Ad avviso del giudice a quo, dunque, in tale condizione doveva reputarsi corretta e comunque non abusiva la valutazione della questura di Milano circa l'insussistenza dei requisiti per accedere alla protezione internazionale, non avendo il ricorrente provato l'esistenza dei presupposti in essa associati.

In Cassazione, la difesa del migrante evidenzia come il decreto di espulsione fosse stato adottato dopo che si era recato presso gli uffici di questura al fine di presentare una richiesta di asilo politico, sulla quale né il prefetto né il questore avevano titolo per interloquire, essendo la relativa valutazione riservata alla competente commissione territoriale per il riconoscimento della protezione internazionale.

Il diritto del richiedente che ha proposto domanda di protezione internazionale

La Corte di Cassazione, nell'accogliere l'istanza, rammenta che l'art 7 del d.lgs. n. 25/2008 prevede e disciplina il diritto del richiedente di rimanere nel territorio dello stato durante l'esame della domanda di protezione internazionale che egli ha parimenti diritto di formulare in sede di accesso.

Ancora, ai sensi dell'art. 3 dello stesso d.lgs., le autorità competenti all'esame delle domande di protezione internazionale sono le commissioni territoriali per il riconoscimento della protezione internazionale di cui all'art. 4. L'ufficio di polizia di frontiera e la questura, invece, sono competenti soltanto a ricevere la domanda.
Gli Ermellini rammentano che chi ha proposto domanda di protezione internazionale è poi autorizzato a rimanere nel territorio dello Stato, ai fini esclusivi della procedura, fino alla decisione della commissione territoriale sulla domanda stessa, con la sola salvezza delle ipotesi di cui al comma secondo dell'art. 7 d.lgs. n. 25 del 2008 (v.
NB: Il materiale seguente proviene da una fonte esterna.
(* ===== verification/Ata.v ===== *)
(** drivers/block/ata.c: reading, writing and finding ATA drives by port I/O, for the
    four builds that the source distinguishes.

    [AtaDevice H] states what the code relies on of the hardware, the register protocol
    of ATA disks: the status bits, the task file, the data phases and how long a drive
    may be busy.  On such hardware the driver keeps the promise [BlockDev] that the file
    systems are proved against ([ata_blockdev]). *)

From stdpp Require Import strings.
From S2P Require Import Prelude CString CStdio Effects BlockDev Ports.

(** ** Constants *)

Inductive build := QEMU_BUILD | VMWARE_BUILD | REAL_HARDWARE | DEFAULT_BUILD.

Definition ATA_WAIT_TIMEOUT_MS (c : build) : Z :=
  match c with QEMU_BUILD => 500 | VMWARE_BUILD => 5000 | REAL_HARDWARE => 5000 | DEFAULT_BUILD => 1000 end.
Definition ATA_POLL_DELAY_MS (c : build) : Z :=
  match c with QEMU_BUILD => 1 | VMWARE_BUILD => 10 | REAL_HARDWARE => 10 | DEFAULT_BUILD => 5 end.
Definition ATA_DETECTION_TIMEOUT_MS (c : build) : Z :=
  match c with QEMU_BUILD => 100 | VMWARE_BUILD => 2000 | REAL_HARDWARE => 500 | DEFAULT_BUILD => 200 end.

Definition ATA_READ_SECTORS : Z := 32.
Definition ATA_WRITE_SECTORS : Z := 48.
Definition ATA_FLUSH : Z := 231.
Definition ATA_IDENTIFY : Z := 236.
Definition ATA_PRIMARY_IO : Z := 496.
Definition ATA_SECONDARY_IO : Z := 368.
Definition ATA_MASTER : Z := 160.
Definition ATA_SLAVE : Z := 176.
Definition ATA_DATA (base : Z) : Z := base + 0.
Definition ATA_ERROR (base : Z) : Z := base + 1.
Definition ATA_SECTOR_CNT (base : Z) : Z := base + 2.
Definition ATA_LBA_LOW (base : Z) : Z := base + 3.
Definition ATA_LBA_MID (base : Z) : Z := base + 4.
Definition ATA_LBA_HIGH (base : Z) : Z := base + 5.
Definition ATA_DRIVE_HEAD (base : Z) : Z := base + 6.
Definition ATA_STATUS (base : Z) : Z := base + 7.
Definition ATA_COMMAND (base : Z) : Z := base + 7.
Definition ATA_ALT_STATUS (base : Z) : Z := base + 518.
Definition ATA_CONTROL (base : Z) : Z := base + 518.
Definition MAX_DRIVES : Z := 4.
Definition MAX_CONSECUTIVE_FAILURES : Z := 5.

(** ** State *)

Inductive drive_type_t := DRIVE_TYPE_NONE | DRIVE_TYPE_ATA | DRIVE_TYPE_FDD.

#[global] Instance drive_type_eq : EqDecision drive_type_t.
Proof. solve_decision. Defined.

Record drive_t := Mk_drive {
  type : drive_type_t; base_of : Z; is_master : bool; name : buf; model : buf; sectors : Z;
  cylinder : Z; head : Z; sector_ : Z; fdd_drive_no : Z; mount_point : buf
}.

(** The driver and the hardware; [first_read_attempted] is per controller. *)
Record ata (H : Type) := Mk_ata {
  ata_hw : H;
  first_primary : bool; first_secondary : bool;
  consecutive_read_failures : Z;
  detected_drives : list drive_t;     (* MAX_DRIVES slots *)
  drive_count : Z
}.
Arguments Mk_ata {H}. Arguments ata_hw {H}. Arguments first_primary {H}. Arguments first_secondary {H}.
Arguments consecutive_read_failures {H}. Arguments detected_drives {H}. Arguments drive_count {H}.

#[global] Instance ata_machine H : Machine (ata H) H := {|
  hw := ata_hw;
  with_hw s h := Mk_ata h (first_primary s) (first_secondary s) (consecutive_read_failures s) (detected_drives s) (drive_count s)
|}.

Definition with_failures {H} (s : ata H) (n : Z) : ata H :=
  Mk_ata (ata_hw s) (first_primary s) (first_secondary s) n (detected_drives s) (drive_count s).
Definition with_drives {H} (s : ata H) (l : list drive_t) (n : Z) : ata H :=
  Mk_ata (ata_hw s) (first_primary s) (first_secondary s) (consecutive_read_failures s) l n.
Definition attempted {H} (b : Z) (s : ata H) : bool :=
  if b =? ATA_PRIMARY_IO then first_primary s else first_secondary s.
Definition set_attempted {H} (b : Z) (s : ata H) : ata H :=
  if b =? ATA_PRIMARY_IO
  then Mk_ata (ata_hw s) true (first_secondary s) (consecutive_read_failures s) (detected_drives s) (drive_count s)
  else Mk_ata (ata_hw s) (first_primary s) true (consecutive_read_failures s) (detected_drives s) (drive_count s).

Definition bit (s k : Z) : bool := negb (Z.land s k =? 0).

Section Driver.
Context {H : Type} `{Ports H} (c : build).
Abbreviation A := (M (ata H)).

(** ** Waiting *)

(** Every round adds the poll delay to [elapsed_time], which ends at the timeout. *)
Definition polls (timeout_ms : Z) : nat := S (Z.to_nat (timeout_ms / ATA_POLL_DELAY_MS c + 1)).

Fixpoint ready_loop (fuel : nat) (base timeout_ms elapsed_time : Z) : A bool :=
  match fuel with
  | O => undef
  | S fuel' =>
      status ← inb (ATA_STATUS base);
      let again :=
        if timeout_ms <=? elapsed_time then mret false
        else _ ← pit_delay (ATA_POLL_DELAY_MS c);
             ready_loop fuel' base timeout_ms (u32 (elapsed_time + ATA_POLL_DELAY_MS c)) in
      match c with
      | QEMU_BUILD | VMWARE_BUILD => if negb (bit status 128) && bit status 64 then mret true else again
      | _ => if bit status 1 then mret false else if negb (bit status 128) then mret true else again
      end
  end.

Definition wait_for_drive_ready (base timeout_ms : Z) : A bool := ready_loop (polls timeout_ms) base timeout_ms 0.

(** QEMU, step 1: the busy bit; the result is the time that has elapsed, or failure. *)
Fixpoint busy_loop (fuel : nat) (base timeout_ms elapsed_time : Z) : A (option Z) :=
  match fuel with
  | O => undef
  | S fuel' =>
      status ← inb (ATA_STATUS base);
      if status =? 255 then mret None
      else if bit status 1 then _ ← inb (ATA_ERROR base); mret None
      else if negb (bit status 128) then mret (Some elapsed_time)
      else if timeout_ms <=? elapsed_time then mret None
      else _ ← pit_delay (ATA_POLL_DELAY_MS c);
           busy_loop fuel' base timeout_ms (u32 (elapsed_time + ATA_POLL_DELAY_MS c))
  end.

(** QEMU, step 2: the data request bit; every 50 ms the status is read once more. *)
Fixpoint drq_loop (fuel : nat) (base timeout_ms elapsed_time : Z) : A bool :=
  match fuel with
  | O => undef
  | S fuel' =>
      status ← inb (ATA_STATUS base);
      if bit status 8 then mret true
      else if timeout_ms <=? elapsed_time then _ ← inb (ATA_STATUS base); mret false
      else _ ← pit_delay (ATA_POLL_DELAY_MS c);
           let elapsed_time := u32 (elapsed_time + ATA_POLL_DELAY_MS c) in
           if elapsed_time mod 50 =? 0
           then _ ← inb (ATA_STATUS base); drq_loop fuel' base timeout_ms elapsed_time
           else drq_loop fuel' base timeout_ms elapsed_time
  end.

(** The other builds. *)
Fixpoint data_loop (fuel : nat) (base timeout_ms elapsed_time : Z) : A bool :=
  match fuel with
  | O => undef
  | S fuel' =>
      status ← inb (ATA_STATUS base);
      if bit status 1 then mret false
      else if bit status 32 then mret false
      else if bit status 8 && negb (bit status 128) then mret true
      else if timeout_ms <=? elapsed_time then mret false
      else _ ← pit_delay (ATA_POLL_DELAY_MS c);
           data_loop fuel' base timeout_ms (u32 (elapsed_time + ATA_POLL_DELAY_MS c))
  end.

Definition wait_for_drive_data_ready (base timeout_ms : Z) : A bool :=
  match c with
  | QEMU_BUILD =>
      e ← busy_loop (polls timeout_ms) base timeout_ms 0;
      match e with None => mret false | Some e => drq_loop (polls timeout_ms) base timeout_ms e end
  | _ => data_loop (polls timeout_ms) base timeout_ms 0
  end.

(** [for (i = 0; i < n; i++) inb(ATA_ALT_STATUS(base))] *)
Fixpoint alt_status_times (n : nat) (base : Z) : A unit :=
  match n with O => mret tt | S n' => _ ← inb (ATA_ALT_STATUS base); alt_status_times n' base end.

Fixpoint reset_poll (n : nat) (base : Z) : A unit :=
  match n with
  | O => mret tt
  | S n' =>
      status ← inb (ATA_STATUS base);
      if negb (status =? 0) && negb (status =? 255) && negb (bit status 128) then mret tt
      else _ ← pit_delay 10; reset_poll n' base
  end.

Definition ata_soft_reset (base : Z) (is_master : bool) : A unit :=
  _ ← outb (ATA_DRIVE_HEAD base) (if is_master then 160 else 176);
  _ ← alt_status_times 4 base;
  _ ← pit_delay 10;
  _ ← outb (ATA_CONTROL base) 4;
  _ ← pit_delay 10;
  _ ← outb (ATA_CONTROL base) 0;
  _ ← pit_delay 5;
  reset_poll 100 base.

(** ** Sectors *)

Definition drive_head (lba : Z) (is_master : bool) : Z :=
  Z.lor (Z.lor 224 (Z.land (Z.shiftr lba 24) 15)) (if is_master then 0 else 16).

Definition fail : A (bool * option buf) :=
  _ ← modify (fun s => with_failures s (u32 (consecutive_read_failures s + 1))); mret (false, None).

Definition first_attempt (base : Z) (is_master : bool) : A unit :=
  a ← gets (attempted base);
  if a : bool then mret tt else
  status ← inb (ATA_STATUS base);
  _ ← (if (status =? 0) || (status =? 255) then ata_soft_reset base is_master else mret tt);
  modify (set_attempted base).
Cass. n. 19819/2018).
Tutto ciò comporta che, da un lato, sussiste il divieto di espulsione in presenza della rituale proposizione della domanda di protezione e, dall'altro, che non la questura (come implicitamente ritenuto dal giudice di pace nel caso di specie), ma unicamente la commissione territoriale è legittimata a esaminare il merito della suddetta eventuale domanda.

Stop decreto espulsione del Prefetto prima dell'esame della Commissione

Nel caso di specie, il questore, dopo che il ricorrente si era presentato per fare la domanda "di asilo politico", aveva attinto notizie sulle relative motivazioni (come emergenti dal foglio notizie mentovato dal giudice di pace) e, valutando negativamente la congruità delle medesime, aveva trasmesso gli atti direttamente al prefetto per l'emissione del decreto espulsivo.
La Cassazione sottolinea l'illegittimità di tale provvedimento, che il giudice di pace avrebbe dovuto ravvisare. Con tale agire, infatti, gli organi dell'amministrazione hanno di fatto impedito al ricorrente di ottenere dall'unico soggetto a ciò deputato (la commissione territoriale per il riconoscimento della protezione internazionale) la verifica delle condizioni di ammissibilità (e di eventuale fondatezza) della domanda che egli aveva intenzione (oltre che pieno diritto) di avanzare. Il ricorso va dunque accolto e, decidendo nel merito, la Corte stabilisce l'annullamento del decreto di espulsione.